#### [AVAILABLE RECORDS]
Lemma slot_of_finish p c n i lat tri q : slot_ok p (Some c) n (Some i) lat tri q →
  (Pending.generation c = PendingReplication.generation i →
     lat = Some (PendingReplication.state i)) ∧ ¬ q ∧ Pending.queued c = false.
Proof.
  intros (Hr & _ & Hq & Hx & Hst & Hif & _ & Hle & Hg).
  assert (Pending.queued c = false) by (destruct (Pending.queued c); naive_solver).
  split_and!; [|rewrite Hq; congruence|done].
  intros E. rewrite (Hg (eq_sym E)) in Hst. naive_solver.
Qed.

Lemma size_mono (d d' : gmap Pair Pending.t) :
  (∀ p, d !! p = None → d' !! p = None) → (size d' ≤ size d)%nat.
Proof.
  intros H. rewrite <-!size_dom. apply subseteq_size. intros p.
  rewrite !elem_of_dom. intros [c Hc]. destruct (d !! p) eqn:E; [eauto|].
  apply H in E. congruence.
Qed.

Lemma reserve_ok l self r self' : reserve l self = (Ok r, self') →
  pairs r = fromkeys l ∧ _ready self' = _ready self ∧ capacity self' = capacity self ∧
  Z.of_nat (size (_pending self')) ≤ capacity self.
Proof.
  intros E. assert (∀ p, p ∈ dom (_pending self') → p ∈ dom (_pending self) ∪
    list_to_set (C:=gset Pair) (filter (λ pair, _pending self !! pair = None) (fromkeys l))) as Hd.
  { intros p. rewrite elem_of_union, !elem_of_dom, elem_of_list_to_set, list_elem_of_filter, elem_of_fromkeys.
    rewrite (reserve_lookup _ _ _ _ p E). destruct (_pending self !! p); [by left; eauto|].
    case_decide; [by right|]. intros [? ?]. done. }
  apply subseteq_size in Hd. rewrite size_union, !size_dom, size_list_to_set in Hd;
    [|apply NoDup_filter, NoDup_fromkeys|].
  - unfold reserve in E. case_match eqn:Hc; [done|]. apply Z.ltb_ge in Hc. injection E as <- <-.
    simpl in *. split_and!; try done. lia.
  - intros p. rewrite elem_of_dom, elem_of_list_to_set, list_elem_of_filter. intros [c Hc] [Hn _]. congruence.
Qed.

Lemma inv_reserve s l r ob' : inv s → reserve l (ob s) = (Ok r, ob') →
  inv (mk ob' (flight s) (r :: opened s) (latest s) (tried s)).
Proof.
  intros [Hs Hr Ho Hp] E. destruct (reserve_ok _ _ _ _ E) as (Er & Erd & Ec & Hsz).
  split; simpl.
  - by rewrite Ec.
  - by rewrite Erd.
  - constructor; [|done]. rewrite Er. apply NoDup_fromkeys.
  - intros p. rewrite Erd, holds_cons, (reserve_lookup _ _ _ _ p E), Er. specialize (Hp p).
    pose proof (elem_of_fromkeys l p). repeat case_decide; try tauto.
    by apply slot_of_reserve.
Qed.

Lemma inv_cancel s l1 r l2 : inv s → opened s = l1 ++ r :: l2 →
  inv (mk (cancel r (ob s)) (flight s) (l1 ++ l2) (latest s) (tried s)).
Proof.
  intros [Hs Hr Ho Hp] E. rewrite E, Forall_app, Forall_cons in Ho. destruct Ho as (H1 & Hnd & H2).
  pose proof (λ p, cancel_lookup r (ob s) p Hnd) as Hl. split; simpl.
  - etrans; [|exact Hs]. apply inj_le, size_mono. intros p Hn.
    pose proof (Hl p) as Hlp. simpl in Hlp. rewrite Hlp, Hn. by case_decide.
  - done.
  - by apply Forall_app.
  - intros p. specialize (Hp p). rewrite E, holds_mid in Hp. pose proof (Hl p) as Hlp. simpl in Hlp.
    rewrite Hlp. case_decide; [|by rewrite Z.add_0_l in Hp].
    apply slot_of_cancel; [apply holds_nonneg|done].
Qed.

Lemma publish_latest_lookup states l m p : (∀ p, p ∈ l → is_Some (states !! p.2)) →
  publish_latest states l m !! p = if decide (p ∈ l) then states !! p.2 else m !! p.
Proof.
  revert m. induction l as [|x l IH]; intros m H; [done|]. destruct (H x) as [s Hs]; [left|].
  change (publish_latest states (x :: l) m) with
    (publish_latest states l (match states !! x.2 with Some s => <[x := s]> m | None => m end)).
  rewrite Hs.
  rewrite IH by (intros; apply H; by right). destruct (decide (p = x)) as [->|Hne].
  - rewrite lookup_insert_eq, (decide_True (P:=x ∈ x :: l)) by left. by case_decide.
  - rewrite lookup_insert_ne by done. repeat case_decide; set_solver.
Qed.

#### [WHAT THE EXERCISE ASKS]
Filter the data down to the lines that contain the string "left", and copy them.

#### [RESPONSE AREA]
    rewrite (reserve_lookup _ _ _ _ p E). destruct (_pending self !! p); [by left; eauto|].
  revert m. induction l as [|x l IH]; intros m H; [done|]. destruct (H x) as [s Hs]; [left|].
  - rewrite lookup_insert_eq, (decide_True (P:=x ∈ x :: l)) by left. by case_decide.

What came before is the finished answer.